/---

(** C3, amended.  The sanitizer is a total function on document trees whose
    result is always a well-formed skeleton (never nil, never an error): a
    string or nil leaf becomes the empty string, a boolean becomes false, a
    leaf of type int, int32, int64, float32 or float64 becomes the integer
    0, a value of any other type (a number of another numeric type
    included) becomes the empty string, an empty array stays an empty
    array, and a non-empty array becomes the one-element array holding the
    representative of its sanitized elements: their fold, in order, with
    the skeleton merge as the specification words it.  The fold is also
    given as the source writes it. *)
Theorem buildTemplateValue_total_zero_values :
  (∀ v, skeleton (buildTemplateValue v)) ∧
  (∀ s, buildTemplateValue (VString s) = VString "") ∧
  buildTemplateValue VNil = VString "" ∧
  (∀ b, buildTemplateValue (VBool b) = VBool false) ∧
  (∀ n, buildTemplateValue (VInt n) = VInt 0) ∧
  (∀ f, buildTemplateValue (VFloat f) = VInt 0) ∧
  (∀ id, buildTemplateValue (VObjectID id) = VString "") ∧
  (∀ t, buildTemplateValue (VOther t) = VString "") ∧
  buildTemplateValue (VSlice []) = VSlice [] ∧
  buildTemplateValue (VPrimA []) = VSlice [] ∧
  (∀ x l, buildTemplateValue (VSlice (x :: l))
          = VSlice [fold_left mergeTemplateValues
                              (buildTemplateValue <$> (x :: l)) VNil]) ∧
  (∀ x l, buildTemplateValue (VPrimA (x :: l))
          = VSlice [fold_left mergeTemplateValues
                              (buildTemplateValue <$> (x :: l)) VNil]) ∧
  (∀ x l, buildTemplateValue (VSlice (x :: l))
          = VSlice [representative (buildTemplateValue x)
                                   (buildTemplateValue <$> l)]) ∧
  (∀ x l, buildTemplateValue (VPrimA (x :: l))
          = VSlice [representative (buildTemplateValue x)
                                   (buildTemplateValue <$> l)]) ∧
  (∀ m : document, buildTemplateValue (VMap m) = VMap (buildTemplateValue <$> m)) ∧
  (∀ m : document, buildTemplateValue (VPrimM m) = VMap (buildTemplateValue <$> m)).
Proof.
  split; [apply buildTemplateValue_skeleton|].
  do 9 (split; [reflexivity|]).
  split; [|split; [|split; [|split; [|split]]]].
  - intros x l. rewrite buildTemplateValue_slice_cons.
    by rewrite fold_left_build.
  - intros x l. rewrite buildTemplateValue_primA, buildTemplateValue_slice_cons.
    by rewrite fold_left_build.
  - apply buildTemplateValue_representative.
  - intros x l. rewrite buildTemplateValue_primA.
    apply buildTemplateValue_representative.
  - apply buildTemplateValue_map.
  - intros m. rewrite buildTemplateValue_primM. apply buildTemplateValue_map.
Qed.

(** C3 as worded fails: a numeric leaf of a type the sanitizer's type
    switch does not list becomes the empty string, not 0. *)
Lemma numeric_leaf_of_unlisted_type_is_not_zeroed :
  buildTemplateValue NumericSamples.uint64Leaf = VString "" ∧
  buildTemplateValue NumericSamples.jsonNumberLeaf = VString "" ∧
  buildTemplateValue NumericSamples.uint64Leaf ≠ VInt 0.
Proof. repeat split; done. Qed.

(** The representative of two objects with different keys has the keys of
    both. *)
Example representative_of_two_shapes :
  buildTemplateValue NumericSamples.twoShapes
  = VSlice [ VMap {[ "a" := VInt 0; "b" := VInt 0 ]} ] ∧
  representative (VMap {[ "a" := VInt 0 ]}) [ VMap {[ "b" := VInt 0 ]} ]
  = VMap {[ "a" := VInt 0; "b" := VInt 0 ]}.
Proof. split; vm_compute; reflexivity. Qed.

(** C4.  Sanitization is idempotent: sanitizing the skeleton of a tree
    gives that skeleton back, for [buildTemplateValue] on every value and
    for [sanitizeTemplateDocument] on every document (nil included). *)
Theorem sanitize_idempotent :
  (∀ d, buildTemplateValue (buildTemplateValue d) = buildTemplateValue d) ∧
  (∀ doc, sanitizeTemplateDocument (sanitizeTemplateDocument doc)
          = sanitizeTemplateDocument doc).
Proof.
  assert (∀ d, buildTemplateValue (buildTemplateValue d) = buildTemplateValue d)
    as Hidem.
  { intros d. apply buildTemplateValue_fixes_skeleton,
                    buildTemplateValue_skeleton. }
  split; [done|].
  intros [d|]; [|reflexivity]. unfold sanitizeTemplateDocument.
  rewrite buildTemplateValue_map.
  rewrite <-buildTemplateValue_map, Hidem.
  by rewrite buildTemplateValue_map.
Qed.




End SanitizerClaims.

(** ** Go library facts *)

Section GoLibFacts.

#[global] Instance strLe_total : Total strLe.
Proof. intros s t. apply String.leb_total. Qed.

Lemma append_nil (r : string) : "" ++ r = r.
Proof. reflexivity. Qed.

Lemma append_cons c (s r : string) : String c s ++ r = String c (s ++ r).
Proof. reflexivity. Qed.

Lemma append_empty_r (s : string) : s ++ "" = s.
Proof. induction s as [|c s IH]; [done|]. by rewrite append_cons, IH. Qed.

Lemma append_assoc (a b c : string) : (a ++ b) ++ c = a ++ (b ++ c).
Proof. induction a as [|x a IH]; [done|]. by rewrite !append_cons, IH. Qed.

Lemma length_append (a b : string) :
  String.length (a ++ b) = (String.length a + String.length b)%nat.
Proof.
  induction a as [|c a IH]; [done|]. rewrite append_cons. simpl. by rewrite IH.
Qed.

Lemma isSpaceRune_not_empty sp : isSpaceRune sp = true → sp ≠ "".
Proof. by destruct sp. Qed.

(** The lead byte of a longer white-space rune is no white space itself,
    and the lead byte of a three-byte one starts no two-byte one. *)
Lemma isSpace2_lead c1 c2 : isSpace2 c1 c2 = true → isSpace c1 = false.
Proof.
  unfold isSpace2, isSpace. cbv zeta.
  intros [H1%N.eqb_eq _]%andb_true_iff. by rewrite H1.
Qed.

Lemma isSpace3_lead c1 c2 c3 :
  isSpace3 c1 c2 c3 = true → isSpace c1 = false ∧ isSpace2 c1 c2 = false.
Proof.
  unfold isSpace3, isSpace2, isSpace. cbv zeta. intros H.
  assert (N_of_ascii c1 = 225 ∨ N_of_ascii c1 = 226 ∨ N_of_ascii c1 = 227)%N
    as Hlead.
  { repeat (apply orb_true_iff in H as [H|H]);
      repeat (apply andb_true_iff in H as [H ?]);
      apply N.eqb_eq in H; auto. }
  destruct Hlead as [-> | [-> | ->]]; done.
Qed.

(** What a string that begins with a white-space rune looks like. *)
Lemma leadingSpace_true s :
  leadingSpace s = true ↔ ∃ sp rest, isSpaceRune sp = true ∧ s = sp ++ rest.
Proof.
  split.
  - destruct s as [|c1 [|c2 [|c3 rest3]]]; cbn [leadingSpace]; try done.
    + rewrite orb_false_r. intros H. by exists (String c1 ""), "".
    + intros [H|H]%orb_true_iff; [by exists (String c1 ""), (String c2 "")|].
      rewrite orb_false_r in H. by exists (String c1 (String c2 "")), "".
    + intros [H|[H|H]%orb_true_iff]%orb_true_iff.
      * by exists (String c1 ""), (String c2 (String c3 rest3)).
      * by exists (String c1 (String c2 "")), (String c3 rest3).
      * by exists (String c1 (String c2 (String c3 ""))), rest3.
  - intros (sp & rest & Hsp & ->).
    destruct sp as [|c1 [|c2 [|c3 [|]]]]; try done; cbn [isSpaceRune] in Hsp;
      rewrite ?append_cons, ?append_nil; cbn [leadingSpace].
    + by rewrite Hsp.
    + rewrite Hsp. by rewrite orb_true_r.
    + rewrite Hsp. by rewrite !orb_true_r.
Qed.
(** X3 (the camera).  For 1 <= P <= 2^30: the first launch always gets a
    camera, computed from the initial [lookFrom] with the last cursor
    position set to the current one (no drag); in a later turn the
    camera is recomputed only if the left button is reported pressed,
    from the cursor of the turn before to the cursor of this turn, and
    otherwise the launch runs with the camera of the launch before. *)
Theorem X3_camera_moves_only_on_drag dev av0 vs ts inp inputs :
  let P := Z.of_nat (length ts) in
  let launches := skipn 6 (trace dev av0 vs ts inp inputs) in
  1 <= P <= 2 ^ 30 ->
  (exists p pre,
     nth_error launches 0 = Some (EvRayGen "simpleRayGen" p 1920 1080 pre) /\
     camera p = snd (orbit dev lookFrom_initial (cursor inp) (cursor inp))) /\
  forall k e e',
    nth_error launches k = Some e -> nth_error launches (S k) = Some e' ->
    exists p p' f f',
      e = EvRayGen "simpleRayGen" p 1920 1080 (event_pre e) /\
      e' = EvRayGen "simpleRayGen" p' 1920 1080 (event_pre e') /\
      nth_error (frames inputs inp) k = Some f /\
      nth_error (frames inputs inp) (S k) = Some f' /\
      should_close f = false /\
      (left_pressed f' = false -> camera p' = camera p) /\
      (left_pressed f' = true ->
       exists from, camera p' = snd (orbit dev from (cursor f) (cursor f'))).
Proof.
  intros P launches HP.
  destruct (final_exact dev av0 vs ts inp inputs HP) as (_ & _ & Hl & _).
  subst launches. rewrite Hl. unfold rendering. split.
  - match goal with
    | |- context [render_frames _ _ _ _ _ ?pos ?lf ?i ?d ?bs] =>
        destruct (render_frames_head dev "simpleRayGen" inputs inp true pos lf
                    i d bs) as (p & Hp & _ & _ & _ & Hcam)
    end.
    exists p. eexists. split; [exact Hp|].
    rewrite orb_true_r in Hcam. exact Hcam.
  - intros k e e' He He'.
    apply (render_frames_step _ _ _ _ _ _ _ _ _ _ _ _ _ He He').
Qed.

Lemma X3_camera_moves_only_on_drag_witness :
  1 <= Z.of_nat (length two_triangles) <= 2 ^ 30 /\
  exists p pre,
    nth_error (skipn 6 (trace example_device "s12" example_vertices
                          two_triangles example_input [])) 0 =
      Some (EvRayGen "simpleRayGen" p 1920 1080 pre) /\
    camera p = Camera_zero.
Proof.
  split; [cbn; lia|].
  apply (X3_camera_moves_only_on_drag example_device "s12" example_vertices
           two_triangles example_input []).
  cbn; lia.
Defined.

(** X4 (what is destroyed).  For 1 <= P <= 2^30, [main] creates eight
    buffers and leaves none of them mapped; when it reaches the
    destruction of the context it has destroyed the frame buffer and
    the two buffers of the mesh, and none of the five buffers of the
    construction (scratch, codes, ids, nodes, boxes), which are still
    live. *)
Theorem X4_only_mesh_and_frame_buffer_destroyed dev av0 vs ts inp inputs :
  let P := Z.of_nat (length ts) in
  let bs := buffers (final_context dev av0 vs ts inp inputs) in
  1 <= P <= 2 ^ 30 ->
  length bs = 8%nat /\
  (forall b, buf_mapped (get_buffer bs b) = false) /\
  buf_live (get_buffer bs 0) = false /\
  buf_live (get_buffer bs 1) = false /\
  buf_live (get_buffer bs 7) = false /\
  (forall b, (2 <= b <= 6)%nat -> buf_live (get_buffer bs b) = true).
Proof.
  intros P bs HP.
  destruct (final_exact dev av0 vs ts inp inputs HP) as (Hb & _).
  subst bs. rewrite Hb. clear Hb. unfold rendering.
  match goal with
  | |- context [render_frames _ _ _ _ _ ?pos ?lf ?i ?d ?bs] =>
      destruct (render_frames_meta dev "simpleRayGen" inputs inp true pos lf i
                  d bs) as [Hlen Hm]; cbv zeta in Hlen, Hm;
      set (r := render_frames dev "simpleRayGen" inputs inp true pos lf i d bs)
        in *
  end.
  rewrite length_app, length_constructed in Hlen. cbn [length Nat.add] in Hlen.
  assert (H7 : (7 < length (r_buffers r))%nat) by lia.
  split; [|split; [|split; [|split; [|split]]]].
  - destruct (destroyed_thrice (r_buffers r) 0 H7) as (L & _). lia.
  - intros b.
    destruct (destroyed_thrice (r_buffers r) b H7) as (_ & _ & _ & _ & Mp & _).
    rewrite Mp.
    destruct (Nat.eqb b 0 || Nat.eqb b 1 || Nat.eqb b 7); [reflexivity|].
    destruct (Hm b) as (_ & _ & _ & ->).
    destruct (Nat.lt_ge_cases b 8) as [Hlt|Hge].
    + apply before_render_flags, Hlt.
    + unfold get_buffer. rewrite nth_overflow; [reflexivity|].
      rewrite length_app, length_constructed. cbn [length Nat.add]. lia.
  - destruct (destroyed_thrice (r_buffers r) 0 H7) as (_ & _ & _ & _ & _ & ->).
    reflexivity.
  - destruct (destroyed_thrice (r_buffers r) 1 H7) as (_ & _ & _ & _ & _ & ->).
    reflexivity.
  - destruct (destroyed_thrice (r_buffers r) 7 H7) as (_ & _ & _ & _ & _ & ->).
    reflexivity.
  - intros b Hb.
    destruct (destroyed_thrice (r_buffers r) b H7) as (_ & _ & _ & _ & _ & ->).
    assert (E : Nat.eqb b 0 || Nat.eqb b 1 || Nat.eqb b 7 = false).
    { destruct (Nat.eqb_spec b 0), (Nat.eqb_spec b 1), (Nat.eqb_spec b 7);
        (reflexivity || lia). }
    rewrite E. destruct (Hm b) as (_ & _ & -> & _).
    apply before_render_flags. lia.
Qed.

\---

■ WORK TO BE COMPLETED
Return, please, the lines of the data from the first through the line containing "string or nil", both kept, exactly as they stand and nothing more.

■ TASK RESPONSE
(** C3, amended.  The sanitizer is a total function on document trees whose
    result is always a well-formed skeleton (never nil, never an error): a
    string or nil leaf becomes the empty string, a boolean becomes false, a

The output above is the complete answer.